Are you looking for engineering internships or entry level engineering jobs? Engineers get paid to solve problems. They use math, science, communication skills, and critical thinking to develop technical solutions for people or society. They design materials, structures, and systems such as microchips and vehicles. The specific roles and the types of technologies or products utilized by engineers vary widely and depend on the engineering discipline they specialize in. The engineering field is dominated by civil, mechanical, industrial, electrical and electronics engineers, which make up two-thirds of the American engineering workforce.
The Career Options
Entry level engineers work in many different environments. Some work in large corporations while others work and/or own small companies. Engineers work in manufacturing plants, construction sites, business offices, research labs, and hospitals. Some engineers work for the government. Your career options will depend on your specialty and could be anything from a construction business or transportation provider to a telecommunications firm.
In an engineering internship, you’ll likely work on an interdisciplinary team gaining valuable connections and references. What you do in your engineering summer internship will vary greatly depending on the field you specialize in. For example, in a civil engineering internship, you could do CAD drafting; if you’re in a chemical engineering internship, you’ll work in a chemical technology lab; and if you’re in a computer engineering internship, you could test software or develop programs. Whatever your internship, commit yourself to learning the technology and software needed to succeed in that field.

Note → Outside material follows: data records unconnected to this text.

(** The loop over [c.known], in some order, deleting as it goes. *)
Fixpoint remove_unwanted (want : gset string) (order : list (string * HostPtr))
    (kn : gmap string HostPtr) (c : C) : gmap string HostPtr * C :=
  match order with
  | [] => (kn, c)
  | (addr, ptr) :: order =>
      if decide (addr ∈ want) then remove_unwanted want order kn c
      else remove_unwanted want order (delete addr kn) (RemoveHosts [ptr] c)
  end.

(** [applyHostsDirect(addrs)]: [o1] is the order of [want], [o2 m] the order of the map [m]. *)
Definition applyHostsDirect (o1 : list string) (o2 : gmap string HostPtr -> list (string * HostPtr))
    (addrs : list string) (d : discoveryCluster) : res discoveryCluster :=
  let want : gset string := list_to_set addrs in
  '(kn, c) ← add_missing o1 (known d) (d_handle d);
  let '(kn, c) := remove_unwanted want (o2 kn) kn c in
  Ok (mkDiscovery c kn (scheduled d)).

(** The fetch of [ServerInitialized]; [None] is a failed one, which is only logged. *)
Definition ServerInitialized (fetched : option (list string)) (o1 : list string)
    (o2 : gmap string HostPtr -> list (string * HostPtr)) (d : discoveryCluster) :
    res discoveryCluster :=
  match fetched with
  | None => Ok d
  | Some hosts => applyHostsDirect o1 o2 hosts d
  end.

Definition scheduleApplyHosts (addrs : list string) (d : discoveryCluster) : discoveryCluster :=
  mkDiscovery (d_handle d) (known d) (scheduled d ++ [addrs]).

(** ** The load balancer *)

(** [ChooseHost]: the index of the healthy host asked for, [None] when there is none, and the
    counter.  [int] has 64 bits and [%] takes the sign of the dividend. *)
Definition rr_ChooseHost (n counter : Z) : option Z * Z :=
  if n =? 0 then (None, counter)
  else let counter := uint64_of (counter + 1) in
       (Some (Z.rem (int64_of (uint64_of (counter - 1))) n), counter).
End discovery.
Arguments discoveryCluster C : clear implicits.

(** ** Invariant *)

Section invariant.
Context {C : Type} `{ClusterHandleLaws C}.

(** The hosts known that are not nil are the cluster's hosts, each under one address. *)
Record tracks (kn : gmap string HostPtr) (c : C) : Prop := {
  tr_live : forall p, p ∈ live c <-> p <> 0 /\ exists a, kn !! a = Some p;
  tr_inj : forall a b p, p <> 0 -> kn !! a = Some p -> kn !! b = Some p -> a = b;
}.

(** One host added, or refused and known as nil. *)
Lemma tracks_add kn (c : C) a p c1 :
  tracks kn c -> kn !! a = None -> AddHosts [mkSpec a "" 0 ∅] c = ([p], c1) ->
  tracks (<[a := p]> kn) (UpdateHostHealth p HostHealthy c1).
Proof.
  intros Ht Ea E1. destruct (add_unified _ _ _ _ E1) as (_ & _ & Hfr & Hlv); [done|].
  assert (p <> 0 -> p ∉ live c) as Hp by (intros; apply Hfr; [set_solver|done]).
  constructor.
  - intros q. rewrite health_live, Hlv, elem_of_union, (tr_live _ _ Ht), elem_of_difference, elem_of_singleton,
      elem_of_list_to_set, list_elem_of_singleton. split.
    + intros [[Hq [b Hb]]|[-> Hq]]; (split; [done|]).
      * exists b. rewrite lookup_insert_ne; [done|]. intros ->. congruence.
      * exists a. by rewrite lookup_insert_eq.
    + intros (Hq & b & [[<- <-]|[_ Hb]]%lookup_insert_Some); [by right|]. left. split; [done|]. by exists b.
  - intros b b' q Hq Hb Hb'. apply lookup_insert_Some in Hb, Hb'.
    destruct Hb as [[<- <-]|[_ Hb]], Hb' as [[<- Hq']|[_ Hb']]; [done| | |by eapply tr_inj].
    + destruct (Hp Hq). apply (tr_live _ _ Ht). split; [done|]. by exists b'.
    + subst q. destruct (Hp Hq). apply (tr_live _ _ Ht). split; [done|]. by exists b.
Qed.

To become an engineer, you need to earn a bachelor’s degree, though many engineers have master’s degrees. You can prepare for a career in engineering by focusing on building your STEM skills—or science, technology, engineering, and math—and by getting an engineering internship in a field that interests you.
According to the Bureau of Labor Statistics, employment in the engineering field is projected to grow 5% over the next decade, which is about average, but the growth (or decline) rate by engineering discipline varies widely. For example, employment in nuclear and aerospace engineering is projected to decline, while employment in marine, petroleum, environmental, and biomedical engineering is projected to grow faster than average, with biomedical engineering projected to grow a whopping 23%!